Records shown |
>>>>

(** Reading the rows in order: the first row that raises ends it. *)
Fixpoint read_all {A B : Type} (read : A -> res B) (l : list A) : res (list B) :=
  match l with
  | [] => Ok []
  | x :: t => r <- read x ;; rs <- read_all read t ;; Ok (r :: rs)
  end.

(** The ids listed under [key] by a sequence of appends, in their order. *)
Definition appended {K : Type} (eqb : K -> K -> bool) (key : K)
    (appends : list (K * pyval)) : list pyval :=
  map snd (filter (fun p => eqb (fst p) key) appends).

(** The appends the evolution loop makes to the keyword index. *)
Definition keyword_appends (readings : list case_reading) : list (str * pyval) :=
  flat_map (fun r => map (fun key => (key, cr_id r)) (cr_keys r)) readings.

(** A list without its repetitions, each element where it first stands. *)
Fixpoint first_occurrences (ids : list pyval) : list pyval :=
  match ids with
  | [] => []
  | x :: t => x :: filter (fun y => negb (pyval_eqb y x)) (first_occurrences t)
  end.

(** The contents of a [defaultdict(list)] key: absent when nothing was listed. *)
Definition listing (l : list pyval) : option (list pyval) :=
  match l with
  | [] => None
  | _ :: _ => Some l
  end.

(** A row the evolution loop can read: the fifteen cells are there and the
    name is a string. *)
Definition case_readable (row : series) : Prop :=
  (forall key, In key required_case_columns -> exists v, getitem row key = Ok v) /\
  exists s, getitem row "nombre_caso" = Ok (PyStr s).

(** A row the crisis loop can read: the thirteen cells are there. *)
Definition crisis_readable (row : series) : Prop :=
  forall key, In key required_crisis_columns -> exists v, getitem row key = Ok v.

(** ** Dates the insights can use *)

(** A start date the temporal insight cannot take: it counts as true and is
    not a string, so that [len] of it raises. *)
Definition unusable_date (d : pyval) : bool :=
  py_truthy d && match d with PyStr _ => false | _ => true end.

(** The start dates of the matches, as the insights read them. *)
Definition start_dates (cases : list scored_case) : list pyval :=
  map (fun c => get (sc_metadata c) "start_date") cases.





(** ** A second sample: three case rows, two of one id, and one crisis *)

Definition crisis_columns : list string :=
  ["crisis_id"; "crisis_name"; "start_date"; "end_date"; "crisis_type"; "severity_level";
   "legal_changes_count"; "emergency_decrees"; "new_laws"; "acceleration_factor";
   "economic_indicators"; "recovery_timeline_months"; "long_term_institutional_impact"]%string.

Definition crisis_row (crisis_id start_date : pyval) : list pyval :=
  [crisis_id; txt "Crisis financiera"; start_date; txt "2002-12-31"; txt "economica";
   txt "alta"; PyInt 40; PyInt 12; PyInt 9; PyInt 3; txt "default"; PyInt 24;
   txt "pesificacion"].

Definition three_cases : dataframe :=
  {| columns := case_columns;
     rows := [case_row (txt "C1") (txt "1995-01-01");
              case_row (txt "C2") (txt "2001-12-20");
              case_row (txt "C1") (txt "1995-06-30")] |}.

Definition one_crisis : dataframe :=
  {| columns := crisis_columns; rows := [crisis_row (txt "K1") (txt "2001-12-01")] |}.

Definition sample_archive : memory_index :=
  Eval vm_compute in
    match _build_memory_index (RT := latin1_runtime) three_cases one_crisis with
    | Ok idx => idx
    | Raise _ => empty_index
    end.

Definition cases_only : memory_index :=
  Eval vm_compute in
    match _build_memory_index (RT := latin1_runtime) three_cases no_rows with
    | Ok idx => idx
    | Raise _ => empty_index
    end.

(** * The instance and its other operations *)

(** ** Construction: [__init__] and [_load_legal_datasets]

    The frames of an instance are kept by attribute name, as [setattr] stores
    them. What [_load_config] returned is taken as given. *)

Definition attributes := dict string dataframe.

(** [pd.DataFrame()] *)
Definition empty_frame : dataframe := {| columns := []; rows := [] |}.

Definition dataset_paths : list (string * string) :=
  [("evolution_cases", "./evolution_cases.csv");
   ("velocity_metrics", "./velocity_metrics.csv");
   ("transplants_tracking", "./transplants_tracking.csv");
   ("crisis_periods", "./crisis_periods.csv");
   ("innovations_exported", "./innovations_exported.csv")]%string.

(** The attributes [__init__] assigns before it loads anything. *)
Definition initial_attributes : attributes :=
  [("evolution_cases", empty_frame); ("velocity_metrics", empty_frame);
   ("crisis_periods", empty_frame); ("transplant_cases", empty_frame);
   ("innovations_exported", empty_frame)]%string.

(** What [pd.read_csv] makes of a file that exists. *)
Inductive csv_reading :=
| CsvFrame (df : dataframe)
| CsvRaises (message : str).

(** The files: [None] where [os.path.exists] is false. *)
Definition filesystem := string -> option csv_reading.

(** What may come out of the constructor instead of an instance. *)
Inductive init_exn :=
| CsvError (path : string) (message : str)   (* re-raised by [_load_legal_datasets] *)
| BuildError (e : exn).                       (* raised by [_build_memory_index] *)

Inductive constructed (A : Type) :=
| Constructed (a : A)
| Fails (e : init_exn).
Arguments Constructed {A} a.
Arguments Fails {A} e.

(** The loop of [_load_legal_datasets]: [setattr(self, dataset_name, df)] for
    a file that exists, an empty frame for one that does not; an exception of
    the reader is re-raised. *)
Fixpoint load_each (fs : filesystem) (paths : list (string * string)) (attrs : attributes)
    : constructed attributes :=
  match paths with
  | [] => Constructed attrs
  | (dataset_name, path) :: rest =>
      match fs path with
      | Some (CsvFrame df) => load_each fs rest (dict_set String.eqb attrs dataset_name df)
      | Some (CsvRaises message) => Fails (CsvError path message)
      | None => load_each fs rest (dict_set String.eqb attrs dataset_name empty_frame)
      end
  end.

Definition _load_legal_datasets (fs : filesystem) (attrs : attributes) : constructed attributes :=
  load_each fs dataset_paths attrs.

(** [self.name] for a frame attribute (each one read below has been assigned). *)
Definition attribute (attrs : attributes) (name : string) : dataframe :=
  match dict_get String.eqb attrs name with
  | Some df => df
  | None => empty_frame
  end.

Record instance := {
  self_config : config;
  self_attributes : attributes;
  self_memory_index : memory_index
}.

<<<<
>>>>

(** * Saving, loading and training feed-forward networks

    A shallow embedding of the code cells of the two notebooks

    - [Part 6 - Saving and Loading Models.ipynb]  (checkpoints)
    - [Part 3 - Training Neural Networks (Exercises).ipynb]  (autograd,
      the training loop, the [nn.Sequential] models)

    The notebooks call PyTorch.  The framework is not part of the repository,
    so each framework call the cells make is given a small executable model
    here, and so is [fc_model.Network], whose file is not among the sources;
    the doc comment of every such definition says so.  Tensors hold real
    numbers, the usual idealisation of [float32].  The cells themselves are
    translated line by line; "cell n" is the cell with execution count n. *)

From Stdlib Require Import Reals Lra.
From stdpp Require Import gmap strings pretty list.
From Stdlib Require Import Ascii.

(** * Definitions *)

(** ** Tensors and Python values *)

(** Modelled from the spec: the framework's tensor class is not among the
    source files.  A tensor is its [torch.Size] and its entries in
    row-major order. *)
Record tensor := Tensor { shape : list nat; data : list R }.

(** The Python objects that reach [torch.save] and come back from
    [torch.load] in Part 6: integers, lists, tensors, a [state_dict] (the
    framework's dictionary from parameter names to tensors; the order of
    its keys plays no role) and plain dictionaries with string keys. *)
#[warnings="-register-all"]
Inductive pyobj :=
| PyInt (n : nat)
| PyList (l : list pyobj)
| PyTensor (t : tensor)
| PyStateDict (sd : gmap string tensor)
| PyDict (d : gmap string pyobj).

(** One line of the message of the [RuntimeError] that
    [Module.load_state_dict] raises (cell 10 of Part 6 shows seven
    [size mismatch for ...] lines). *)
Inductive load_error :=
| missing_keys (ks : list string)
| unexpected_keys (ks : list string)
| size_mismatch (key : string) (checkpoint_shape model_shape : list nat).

<<<<

What you should do | Will you return exactly the lines above from the one with "A shallow embedding" down to the one with "gmap string pyobj).", counting both as part of the range?

Exercise result |
    A shallow embedding of the code cells of the two notebooks

    - [Part 6 - Saving and Loading Models.ipynb]  (checkpoints)
    - [Part 3 - Training Neural Networks (Exercises).ipynb]  (autograd,
      the training loop, the [nn.Sequential] models)

    The notebooks call PyTorch.  The framework is not part of the repository,
    so each framework call the cells make is given a small executable model
    here, and so is [fc_model.Network], whose file is not among the sources;
    the doc comment of every such definition says so.  Tensors hold real
    numbers, the usual idealisation of [float32].  The cells themselves are
    translated line by line; "cell n" is the cell with execution count n. *)

From Stdlib Require Import Reals Lra.
From stdpp Require Import gmap strings pretty list.
From Stdlib Require Import Ascii.

(** * Definitions *)

(** ** Tensors and Python values *)

(** Modelled from the spec: the framework's tensor class is not among the
    source files.  A tensor is its [torch.Size] and its entries in
    row-major order. *)
Record tensor := Tensor { shape : list nat; data : list R }.

(** The Python objects that reach [torch.save] and come back from
    [torch.load] in Part 6: integers, lists, tensors, a [state_dict] (the
    framework's dictionary from parameter names to tensors; the order of
    its keys plays no role) and plain dictionaries with string keys. *)
#[warnings="-register-all"]
Inductive pyobj :=
| PyInt (n : nat)
| PyList (l : list pyobj)
| PyTensor (t : tensor)
| PyStateDict (sd : gmap string tensor)
| PyDict (d : gmap string pyobj).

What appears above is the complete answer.